→ ABOUT THIS TASK
The listing below contains a span that opens with the line containing "Definition ItemCreated : Z := 0x100." and closes with the line containing "Definition has (flags". Return that span exactly.

→ MATERIAL SHOWN

(* ===== verification/Watcher.v ===== *)
(** * [enu/watcher.h], [enu/fsevent.cpp]: file-system notifications on macOS

    CoreServices is not part of the sources: an item of a batch is what its
    accessors yield for one index (the decoded path, [None] when the decoding
    fails; the size [CFStringGetMaximumSizeForEncoding] asks for; the inode;
    the flags, whose bits are those of <CoreServices/FSEvents.h>). The calls of
    the stream's life are recorded as a list. *)

From S2P Require Import Prelude Sys.

Inductive FsEventKind := created | deleted | modify | meta | moved | sync | unrecoverable.

#[global] Instance FsEventKind_eq_dec : EqDecision FsEventKind.
Proof. solve_decision. Defined.

Record FsEvent := mkEvent { fe_kind : FsEventKind; fe_path : string; fe_dest : string }.

Definition MustScanSubDirs : Z := 0x1.
Definition UserDropped : Z := 0x2.
Definition RootChanged : Z := 0x20.
Definition Mount : Z := 0x40.
Definition Unmount : Z := 0x80.
Definition ItemCreated : Z := 0x100.
Definition ItemRemoved : Z := 0x200.
Definition ItemInodeMetaMod : Z := 0x400.
Definition ItemRenamed : Z := 0x800.
Definition ItemModified : Z := 0x1000.
Definition ItemChangeOwner : Z := 0x4000.

Record item := mkItem { it_path : option string; it_max : Z; it_inode : Z; it_flags : Z }.

Definition has (flags mask : Z) : bool := negb (Z.land flags mask =? 0).

(** [std::string path(max_path_size, '\0')] after [CFStringGetCString]. *)
Definition path_buffer (max_path_size : Z) (s : string) : string :=
  string_of (resize max_path_size (bytes_of s)).

(** The iteration of one item: the events it pushes and the new [chained];
    [inl] is the fatal error. *)
Definition event_step (it : item) (chained : gmap Z string) : string + list FsEvent * gmap Z string :=
  match it_path it with
  | None => inl "CFStringGetCString failed on decoding event path"
  | Some s =>
      let path := path_buffer (it_max it + 1) s in
      let fl := it_flags it in
      if has fl (Z.lor RootChanged (Z.lor Mount Unmount)) then inr ([mkEvent unrecoverable "" ""], chained)
      else if has fl (Z.lor UserDropped MustScanSubDirs) then inr ([mkEvent sync "" ""], chained)
      else
        let e1 := if has fl ItemCreated then [mkEvent created path ""] else [] in
        let '(e2, chained) :=
          if has fl ItemRenamed then
            match chained !! it_inode it with
            | Some src => ([mkEvent moved src path], <[it_inode it := path]> (delete (it_inode it) chained))
            | None => ([], <[it_inode it := path]> chained)
            end
          else ([], chained) in
        let e3 := if has fl (Z.lor ItemChangeOwner ItemInodeMetaMod) then [mkEvent meta path ""] else [] in
        let e4 := if has fl ItemRemoved then [mkEvent deleted path ""] else [] in
        inr (e1 ++ e2 ++ e3 ++ e4, chained)
  end.

Fixpoint event_loop (its : list item) (events : list FsEvent) (chained : gmap Z string)
    : string + list FsEvent :=
  match its with
  | [] => inr events
  | it :: its' =>
      match event_step it chained with
      | inl e => inl e
      | inr (es, chained') => event_loop its' (events ++ es) chained'
      end
  end.

(** [event_callback]: the events handed to the handler, in order. *)
Definition event_callback (its : list item) : string + list FsEvent := event_loop its [] ∅.

(** ** The handler of [watch_dir] and the life of the stream *)

Definition kind_name (k : FsEventKind) : string :=
  match k with
  | created => "created"
  | deleted => "deleted"
  | modify => "modify"
  | meta => "meta"
  | moved => "moved"
  | sync => "sync"
  | unrecoverable => "unrecoverable"
  end.

Section stream.
Context {double : Type}.

Inductive cf_call :=
  | QueueCreate | StreamCreate (latency : double) | SetQueue | StreamStart
  | StreamStop | StreamInvalidate | StreamRelease | QueueRelease.

(** [class Watcher]: its constructor, [run_in_thread] and its destructor, as
    the calls they make or the message they die with. *)
Record Watcher := mkWatcher {
  wt_new : double -> string + list cf_call;
  wt_run_in_thread : string + list cf_call;
  wt_delete : list cf_call
}.

Definition create_stream (stream_ok : bool) (latency : double) : string + list cf_call :=
  if stream_ok then inr [StreamCreate latency]
  else inl "FSEventStreamCreate shouldn't fail, old version of MacOS?".

Definition new_watcher (stream_ok : bool) (latency : double) : string + list cf_call :=
  match create_stream stream_ok latency with
  | inl e => inl e
  | inr cs => inr ([QueueCreate] ++ cs ++ [SetQueue])
  end.

Definition run_in_thread (start_ok : bool) : string + list cf_call :=
  if start_ok then inr [StreamStart]
  else inl "FSEventStreamStart shouldn't fail, old version of MacOS?".

Definition delete_watcher : list cf_call := [StreamStop; StreamInvalidate; StreamRelease; QueueRelease].

(** The implementations: [fsevent.cpp], with the answers of CoreServices, and
    [inotify.cpp], whose functions are empty. *)
Definition fsevent (stream_ok start_ok : bool) : Watcher :=
  mkWatcher (new_watcher stream_ok) (run_in_thread start_ok) delete_watcher.
Definition inotify : Watcher := mkWatcher (fun _ => inr []) (inr []) [].

(** [watch_dir]: the watcher is a local, destroyed when the function
    returns. *)
Definition watch_dir (watcher : Watcher) (latency : double) : string + list cf_call :=
  match wt_new watcher latency with
  | inl e => inl e
  | inr cs =>
      match wt_run_in_thread watcher with
      | inl e => inl e
      | inr cs' => inr (cs ++ cs' ++ wt_delete watcher)
      end
  end.

(** The stream delivers while it is started and not stopped. *)
Fixpoint delivering (cs : list cf_call) (on : bool) : bool :=
  match cs with
  | [] => on
  | StreamStart :: cs' => delivering cs' true
  | StreamStop :: cs' => delivering cs' false
  | _ :: cs' => delivering cs' on
  end.
End stream.
Arguments cf_call : clear implicits.
Arguments Watcher : clear implicits.

(** ** What a batch means *)

(** The renames of one inode in a batch, oldest first. *)
Definition rename_item (it : item) : bool :=
  match it_path it with
  | None => false
  | Some _ =>
      negb (has (it_flags it) (Z.lor RootChanged (Z.lor Mount Unmount))) &&
      negb (has (it_flags it) (Z.lor UserDropped MustScanSubDirs)) && has (it_flags it) ItemRenamed
  end.

Definition path_of (it : item) : string := path_buffer (it_max it + 1) (default "" (it_path it)).

Fixpoint renames_of (inode : Z) (its : list item) : list string :=
  match its with
  | [] => []
  | it :: its' =>
      if rename_item it && (it_inode it =? inode) then path_of it :: renames_of inode its'
      else renames_of inode its'
  end.

(** Consecutive pairs: the moves a list of names of one file describes. *)
Fixpoint moves (ps : list string) : list (string * string) :=
  match ps with
  | a :: (b :: _) as ps' => (a, b) :: moves ps'
  | _ => []
  end.

(** The moves a list of events reports. *)
Definition moved_pairs (es : list FsEvent) : list (string * string) :=
  es ≫= fun e => if bool_decide (fe_kind e = moved) then [(fe_path e, fe_dest e)] else [].

Lemma moved_pairs_app es1 es2 : moved_pairs (es1 ++ es2) = moved_pairs es1 ++ moved_pairs es2.
Proof. apply bind_app. Qed.

Lemma event_loop_prefix its events chained :
  event_loop its events chained =
  match event_loop its [] chained with inl e => inl e | inr es => inr (events ++ es) end.
Proof.
  revert events chained. induction its as [|it its IH]; intros events chained; cbn; [by rewrite app_nil_r|].
  destruct (event_step it chained) as [?|[es c]]; [done|]. rewrite IH, (IH ([] ++ es)).
  destruct (event_loop its [] c); [done|]. by rewrite app_assoc.
Qed.

(** What one item adds to the moves, and how it changes [chained]. *)
Lemma event_step_moves it c es c' :
  event_step it c = inr (es, c') ->
  if rename_item it
  then moved_pairs es = moves (option_list (c !! it_inode it) ++ [path_of it]) /\ c' = <[it_inode it := path_of it]> c
  else moved_pairs es = [] /\ c' = c.
Proof.
  unfold event_step, rename_item, path_of. destruct (it_path it) as [s|]; [|done]. cbn [default].
  destruct (has _ (Z.lor RootChanged _)); [by intros [= <- <-]|].
  destruct (has _ (Z.lor UserDropped _)); [by intros [= <- <-]|]. cbn [negb andb].
  destruct (has (it_flags it) ItemRenamed); [destruct (c !! it_inode it) as [src|] eqn:E|];
    intros [= <- <-]; cbn [option_list moves app]; (split; [|by rewrite ?insert_delete_eq]);
    rewrite !moved_pairs_app; by repeat case_match.
Qed.

Lemma moves_cons_path a ps b : moves (option_list a ++ b :: ps) = moves (option_list a ++ [b]) ++ moves (b :: ps).
Proof. by destruct a. Qed.

Lemma event_loop_moves its c es (inodes : list Z) :
  event_loop its [] c = inr es -> NoDup inodes -> Forall (fun it => it_inode it ∈ inodes) its ->
  moved_pairs es ≡ₚ inodes ≫= fun i => moves (option_list (c !! i) ++ renames_of i its).
Proof.
  revert c es. induction its as [|it its IH]; intros c es H Hnd Hin; cbn in H.
  - injection H as <-. induction inodes as [|i l IHl]; [done|]. cbn. apply NoDup_cons in Hnd as [_ Hnd].
    rewrite <- IHl by (try done; by apply Forall_nil). by destruct (c !! i).
  - destruct (event_step it c) as [?|[es1 c1]] eqn:E; [done|]. rewrite event_loop_prefix in H.
    destruct (event_loop its [] c1) as [?|es2] eqn:E2; [done|]. injection H as <-.
    apply Forall_cons in Hin as [Hi Hin]. rewrite moved_pairs_app.
    specialize (IH _ _ E2 Hnd Hin). apply event_step_moves in E. cbn [renames_of app].
    destruct (rename_item it); cbn [andb]; destruct E as [E ->].
    + rewrite E. apply list_elem_of_split in Hi as (l1 & l2 & Hl).
      assert (inodes ≡ₚ it_inode it :: l1 ++ l2) as Hp by (rewrite Hl; by rewrite Permutation_middle).
      rewrite Hp in Hnd. apply NoDup_cons in Hnd as [Hni Hnd]. rewrite IH, Hp. cbn.
      rewrite Z.eqb_refl, lookup_insert_eq, (moves_cons_path (c !! it_inode it) (renames_of (it_inode it) its)), <- app_assoc.
      cbn [option_list app]. do 2 apply Permutation_app_head.
      assert (forall i, i ∈ l1 ++ l2 -> i <> it_inode it) as Hne by (intros ?? ->; done).
      revert Hne. generalize (l1 ++ l2). clear. intros l Hne. induction l as [|i l IH]; [done|]. cbn.
      specialize (Hne i ltac:(apply list_elem_of_here)) as Hi.
      rewrite lookup_insert_ne, (proj2 (Z.eqb_neq (it_inode it) i)) by congruence. apply Permutation_app_head.
      apply IH. intros. apply Hne. by apply list_elem_of_further.
    + by rewrite E.
Qed.

(** C28. Rename chains: the moves a batch reports are exactly those between
    consecutive names of each inode, over all the inodes of the batch. *)
Theorem batch_reports_moves its es (inodes : list Z) :
  event_callback its = inr es -> NoDup inodes -> Forall (fun it => it_inode it ∈ inodes) its ->
  moved_pairs es ≡ₚ inodes ≫= fun i => moves (renames_of i its).
Proof.
  intros H Hnd Hin. rewrite (event_loop_moves its ∅ es inodes H Hnd Hin). clear.
  induction inodes as [|i l IH]; [done|]. cbn. by rewrite lookup_empty, IH.
Qed.

Definition demo_batch : list item :=
  [mkItem (Some "a") 3 7 ItemRenamed; mkItem (Some "x") 3 9 (Z.lor ItemRenamed ItemCreated);
   mkItem (Some "b") 3 7 ItemRenamed; mkItem (Some "c") 3 7 (Z.lor ItemRenamed ItemModified)].

Lemma batch_reports_moves_witness :
  exists es, event_callback demo_batch = inr es /\
    moved_pairs es ≡ₚ [7; 9] ≫= fun i => moves (renames_of i demo_batch).
Proof.
  destruct (event_callback demo_batch) as [?|es] eqn:E; [by vm_compute in E|]. exists es. split; [done|].
  apply (batch_reports_moves demo_batch es [7; 9] E).
  - apply (bool_decide_unpack _). by vm_compute.
  - repeat constructor; cbn; set_solver.
Defined.

Lemma event_step_kinds it c es c' e : event_step it c = inr (es, c') -> e ∈ es -> fe_kind e <> modify.
Proof.
  unfold event_step. destruct (it_path it); [|done].
  destruct (has _ (Z.lor RootChanged _)); [intros [= <- <-] ->%list_elem_of_singleton; done|].
  destruct (has _ (Z.lor UserDropped _)); [intros [= <- <-] ->%list_elem_of_singleton; done|].
  destruct (has _ ItemRenamed); [destruct (c !! it_inode it)|]; intros [= <- <-];
    rewrite !elem_of_app; intros H; destruct_or!; repeat case_match; set_solver.
Qed.

Lemma event_loop_kinds its c es e : event_loop its [] c = inr es -> e ∈ es -> fe_kind e <> modify.
Proof.
  revert c es. induction its as [|it its IH]; intros c es; cbn; [intros [= <-]; by rewrite elem_of_nil|].
  destruct (event_step it c) as [?|[es1 c1]] eqn:E; [done|]. rewrite event_loop_prefix.
  destruct (event_loop its [] c1) as [?|es2] eqn:E2; [done|].
  intros [= <-] [H|H]%elem_of_app; [by eapply event_step_kinds|by eapply IH].
Qed.

(** What the watcher cannot deliver: no batch gives a [modify] event,
    whatever its flags, and when [watch_dir] returns nothing is being watched,
    on macOS because the stream it starts is stopped again, on Linux because
    none is made. *)
Theorem watcher_never_modifies {double} its es e stream_ok start_ok (latency : double) cs :
  event_callback its = inr es -> e ∈ es -> watch_dir (fsevent stream_ok start_ok) latency = inr cs ->
  fe_kind e <> modify /\ StreamStart ∈ cs /\ delivering cs false = false /\ watch_dir inotify latency = inr [].
Proof.
  intros H He Hw. split; [by eapply event_loop_kinds|].
  destruct stream_ok, start_ok; cbn in Hw; simplify_eq. split; [set_solver|done].
Qed.

Lemma watcher_never_modifies_witness :
  exists es e cs, event_callback demo_batch = inr es /\ e ∈ es /\ watch_dir (fsevent true true) "0.5" = inr cs /\
    fe_kind e <> modify /\ StreamStart ∈ cs /\ delivering cs false = false /\ watch_dir inotify "0.5" = inr [].
Proof.
  destruct (event_callback demo_batch) as [?|es] eqn:E; [by vm_compute in E|].
  destruct es as [|e es']; [by vm_compute in E|].
  destruct (watch_dir (fsevent true true) "0.5") as [?|cs] eqn:Ew; [done|].
  exists (e :: es'), e, cs. split; [done|]. split; [apply list_elem_of_here|]. split; [done|].
  apply (watcher_never_modifies demo_batch (e :: es') e true true "0.5" cs E (list_elem_of_here _ _) Ew).
Defined.

(** The path of an event is the whole buffer: the decoded name and the zeros
    behind it, so it compares unequal to the name. *)
Lemma event_path_is_padded :
  let it := mkItem (Some "a") 3 7 ItemCreated in
  exists p, event_callback [it] = inr [mkEvent created p ""] /\ zlen (bytes_of p) = 4 /\ c_str p = "a" /\ p <> "a".
Proof. eexists. split_and!; [reflexivity|by vm_compute|by vm_compute|by vm_compute]. Qed.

→ PROBLEM SOLUTION
Definition ItemCreated : Z := 0x100.
Definition ItemRemoved : Z := 0x200.
Definition ItemInodeMetaMod : Z := 0x400.
Definition ItemRenamed : Z := 0x800.
Definition ItemModified : Z := 0x1000.
Definition ItemChangeOwner : Z := 0x4000.

Record item := mkItem { it_path : option string; it_max : Z; it_inode : Z; it_flags : Z }.

Definition has (flags mask : Z) : bool := negb (Z.land flags mask =? 0).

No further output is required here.